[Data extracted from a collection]
-*-*-

(* ===== verification/Newtypes.v ===== *)
(** The newtypes and small helpers of utils/src/lib.rs: sizes, addresses,
    public keys, task spawning and the code [generate_builder!] expands to.

    Foreign types are abstract.  Addresses of the two libp2p versions are
    converted through their textual form, an interface ([TextForm]); that one
    version can read what the other prints is a hypothesis, as the messages of
    the conversions say. *)
From S2P Require Import Prelude.

#[local] Open Scope Z_scope.

(** ** [ByteSize] *)

(** [bytesize::ByteSize]. *)
Class ByteSizeApi (B : Type) := {
  bs_b : Z -> B; bs_kb : Z -> B; bs_kib : Z -> B; bs_mb : Z -> B; bs_mib : Z -> B; bs_gb : Z -> B; bs_gib : Z -> B;
  as_u64 : B -> Z;
}.

Section bytesize.
Context {B : Type} `{ByteSizeApi B}.

Record ByteSize := mkByteSize { bytesize : B }.

Definition ByteSize_b (n : Z) : ByteSize := mkByteSize (bs_b n).
Definition ByteSize_kb (n : Z) : ByteSize := mkByteSize (bs_kb n).
Definition ByteSize_kib (n : Z) : ByteSize := mkByteSize (bs_kib n).
Definition ByteSize_mb (n : Z) : ByteSize := mkByteSize (bs_mb n).
Definition ByteSize_mib (n : Z) : ByteSize := mkByteSize (bs_mib n).
Definition ByteSize_gb (n : Z) : ByteSize := mkByteSize (bs_gb n).
Definition ByteSize_gib (n : Z) : ByteSize := mkByteSize (bs_gib n).
Definition to_u64 (s : ByteSize) : Z := as_u64 (bytesize s).
End bytesize.

(** ** Addresses *)

(** [Display] and [FromStr]. *)
Class TextForm (A : Type) := { to_string : A -> string; parse : string -> option A }.

Definition same_address : string := "Conversion between 2 libp2p versions is always right".

(** Through the text of one type into another. *)
Definition through_text {A B} `{TextForm A, TextForm B} (a : A) : outcome B :=
  expect same_address (parse (to_string a)).

Section addresses.
(** [libp2p_core::Multiaddr], [sc_network::Multiaddr], [sc_network::PeerId],
    [sc_service::config::MultiaddrWithPeerId]. *)
Context {Core Net Peer NetWithPeer : Type}.
Context `{TextForm Core, TextForm Net, TextForm NetWithPeer}.
Variable with_peer : Net -> Peer -> NetWithPeer.

Record Multiaddr := mkMultiaddr { multiaddr : Core }.
Record MultiaddrWithPeerId := mkMultiaddrWithPeerId { multiaddr_with_peer_id : NetWithPeer }.

(** The derived [Display] and [FromStr] are those of the content. *)
#[export] Instance Multiaddr_text : TextForm Multiaddr :=
  {| to_string m := to_string (multiaddr m); parse s := mkMultiaddr <$> parse s |}.
#[export] Instance MultiaddrWithPeerId_text : TextForm MultiaddrWithPeerId :=
  {| to_string m := to_string (multiaddr_with_peer_id m); parse s := mkMultiaddrWithPeerId <$> parse s |}.

Definition Multiaddr_into_network (value : Multiaddr) : outcome Net := through_text (multiaddr value).
Definition Multiaddr_from_network (value : Net) : outcome Multiaddr := through_text value.

(** [MultiaddrWithPeerId::new], from any value that converts into [Multiaddr]. *)
Definition MultiaddrWithPeerId_new {A} (into : A -> outcome Multiaddr) (a : A) (peer_id : Peer)
    : outcome MultiaddrWithPeerId :=
  m ← into a; n ← Multiaddr_into_network m; Ret (mkMultiaddrWithPeerId (with_peer n peer_id)).

Definition with_peer_into_core (value : MultiaddrWithPeerId) : outcome Core :=
  through_text (multiaddr_with_peer_id value).
Definition with_peer_into_network (value : MultiaddrWithPeerId) : outcome Net := through_text value.
Definition with_peer_into_multiaddr (value : MultiaddrWithPeerId) : outcome Multiaddr := through_text value.

(** *** Properties *)

(** A version reads back what it prints; [reads A B]: version [B] reads what
    version [A] prints, and prints it the same. *)
Definition reads A B `{TextForm A, TextForm B} : Prop :=
  forall a : A, exists b : B, parse (to_string a) = Some b /\ to_string b = to_string a.

Lemma through_text_reads {A B} `{TextForm A, TextForm B} (a : A) : reads A B ->
  exists b : B, through_text a = Ret b /\ to_string b = to_string a.
Proof. intros Hr. destruct (Hr a) as (b & Hb & Ht). exists b. unfold through_text. by rewrite Hb. Qed.

(** When the two libp2p versions read each other's addresses, and each reads
    back its own, no conversion panics, every conversion keeps the text, and
    going to the other version and back gives the address one started with.  An
    address built with a peer id prints as the network's address with that peer,
    and becomes a plain address with the same text. *)
Lemma address_conversions (m : Multiaddr) (net : Net) (peer : Peer) :
  reads Core Net -> reads Net Core -> reads NetWithPeer Core -> reads NetWithPeer Net ->
  (forall c : Core, parse (to_string c) = Some c) -> (forall n : Net, parse (to_string n) = Some n) ->
  (exists n, Multiaddr_into_network m = Ret n /\ to_string n = to_string m /\ Multiaddr_from_network n = Ret m) /\
  (exists m', Multiaddr_from_network net = Ret m' /\ to_string m' = to_string net /\
     Multiaddr_into_network m' = Ret net) /\
  (exists p, MultiaddrWithPeerId_new Multiaddr_from_network net peer = Ret p /\
     to_string p = to_string (with_peer net peer) /\
     exists m', with_peer_into_multiaddr p = Ret m' /\ to_string m' = to_string p /\
     exists c n, with_peer_into_core p = Ret c /\ to_string c = to_string p /\
       with_peer_into_network p = Ret n /\ to_string n = to_string p).
Proof.
  intros Hcn Hnc Hpc Hpn Hc Hn.
  assert (Hback : forall c : Core, exists n : Net, through_text c = Ret n /\ to_string n = to_string c /\
    Multiaddr_from_network n = Ret (mkMultiaddr c)).
  { intros c. destruct (through_text_reads c Hcn) as (n & E1 & E2). exists n. split; [done|]. split; [done|].
    unfold Multiaddr_from_network, through_text. cbn. by rewrite E2, Hc. }
  assert (Hforth : exists m', Multiaddr_from_network net = Ret m' /\ to_string m' = to_string net /\
    Multiaddr_into_network m' = Ret net).
  { destruct (Hnc net) as (c & E1 & E2). exists (mkMultiaddr c).
    unfold Multiaddr_from_network, Multiaddr_into_network, through_text. cbn. by rewrite E1, E2, Hn. }
  split; [by destruct m; apply Hback|]. split; [done|].
  destruct Hforth as (m' & Hm' & _ & Hnet). exists (mkMultiaddrWithPeerId (with_peer net peer)).
  unfold MultiaddrWithPeerId_new. rewrite Hm'. cbn. rewrite Hnet. split; [done|]. split; [done|].
  destruct (Hpc (with_peer net peer)) as (c & E1 & E2). destruct (Hpn (with_peer net peer)) as (n & E3 & E4).
  exists (mkMultiaddr c). unfold with_peer_into_multiaddr, with_peer_into_core, with_peer_into_network, through_text.
  cbn. rewrite E1, E3. split; [done|]. split; [done|]. by exists c, n.
Qed.
End addresses.
Arguments Multiaddr Core : clear implicits.
Arguments MultiaddrWithPeerId NetWithPeer : clear implicits.

(** ** [PublicKey] *)

(** [subspace_core_primitives::PublicKey] and [AccountId32]: 32 bytes. *)
Record CoreKey := mkCoreKey { core_key : list Z }.
Record AccountId32 := mkAccountId32 { account_bytes : list Z }.
Record PublicKey := mkPublicKey { public_key : CoreKey }.

Definition PublicKey_new (raw : list Z) : PublicKey := mkPublicKey (mkCoreKey raw).
Definition PublicKey_from_account (account_id : AccountId32) : PublicKey := PublicKey_new (account_bytes account_id).
Definition PublicKey_into_account (key : PublicKey) : AccountId32 := mkAccountId32 (core_key (public_key key)).

#[export] Instance PublicKey_eq : EqDecision PublicKey.
Proof. assert (EqDecision CoreKey) by solve_decision. solve_decision. Defined.
#[export] Instance AccountId32_eq : EqDecision AccountId32.
Proof. solve_decision. Defined.

(** Comparing accounts is comparing keys. *)
#[export] Instance PublicKey_into_account_inj : Inj (=) (=) PublicKey_into_account.
Proof. intros [[k]] [[k']] [= ->]. done. Qed.
Lemma PublicKey_account_roundtrip k a :
  PublicKey_from_account (PublicKey_into_account k) = k /\ PublicKey_into_account (PublicKey_from_account a) = a.
Proof. by destruct k as [[]], a. Qed.

(** ** Tasks and builders *)

Section spawn.
Context {Fut Handle : Type}.
Variables (spawn : Fut -> Handle) (builder_spawn : string -> Fut -> option Handle).

(** [task_spawn] and [task_spawn_blocking]: the name is given to tokio under
    [tokio_unstable] only. *)
Definition task_spawn (tokio_unstable : bool) (name : string) (future : Fut) : outcome Handle :=
  if tokio_unstable then expect "Spawning task never fails" (builder_spawn name future)
  else Ret (spawn future).
End spawn.

(** [generate_builder!]: [new], [build] and the conversion into the target. *)
Section generate_builder.
Context {Builder T : Type}.
Variables (builder_default : Builder) (_build : Builder -> result string T).

Definition generated_new : Builder := builder_default.
Definition generated_build (b : Builder) : outcome T := expect_ok "Infallible" (_build b).
Definition generated_from (b : Builder) : outcome T := generated_build b.
End generate_builder.

(** ** Witness *)

Section newtypes_demo.
#[local] Instance demo_text : TextForm string := {| to_string := id; parse := Some |}.

Lemma address_conversions_witness :
  exists p, MultiaddrWithPeerId_new (Core := string) (fun n peer => n +:+ "/p2p/" +:+ peer)%string
    Multiaddr_from_network "/ip4/1.2.3.4"%string "12D3"%string = Ret p /\
  to_string p = "/ip4/1.2.3.4/p2p/12D3"%string.
Proof.
  assert (Hr : reads string string) by (intros a; exists a; split; reflexivity).
  destruct (address_conversions (fun n peer => n +:+ "/p2p/" +:+ peer)%string (mkMultiaddr "/ip4/1.2.3.4"%string)
    "/ip4/1.2.3.4"%string "12D3"%string Hr Hr Hr Hr (fun _ => eq_refl) (fun _ => eq_refl))
    as (_ & _ & p & Hp & Ht & _).
  exists p. split; [exact Hp|]. rewrite Ht. reflexivity.
Defined.
End newtypes_demo.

-*-*-

→ **TASK OBJECTIVE**
Give back exactly the lines above, from the line containing "TextForm Net, TextForm" through the line containing "to_string (multiaddr_with_peer_id m);", with both end lines and nothing more.

→ **ANSWER SECTION**
Context `{TextForm Core, TextForm Net, TextForm NetWithPeer}.
Variable with_peer : Net -> Peer -> NetWithPeer.

Record Multiaddr := mkMultiaddr { multiaddr : Core }.
Record MultiaddrWithPeerId := mkMultiaddrWithPeerId { multiaddr_with_peer_id : NetWithPeer }.

(** The derived [Display] and [FromStr] are those of the content. *)
#[export] Instance Multiaddr_text : TextForm Multiaddr :=
  {| to_string m := to_string (multiaddr m); parse s := mkMultiaddr <$> parse s |}.
#[export] Instance MultiaddrWithPeerId_text : TextForm MultiaddrWithPeerId :=
  {| to_string m := to_string (multiaddr_with_peer_id m); parse s := mkMultiaddrWithPeerId <$> parse s |}.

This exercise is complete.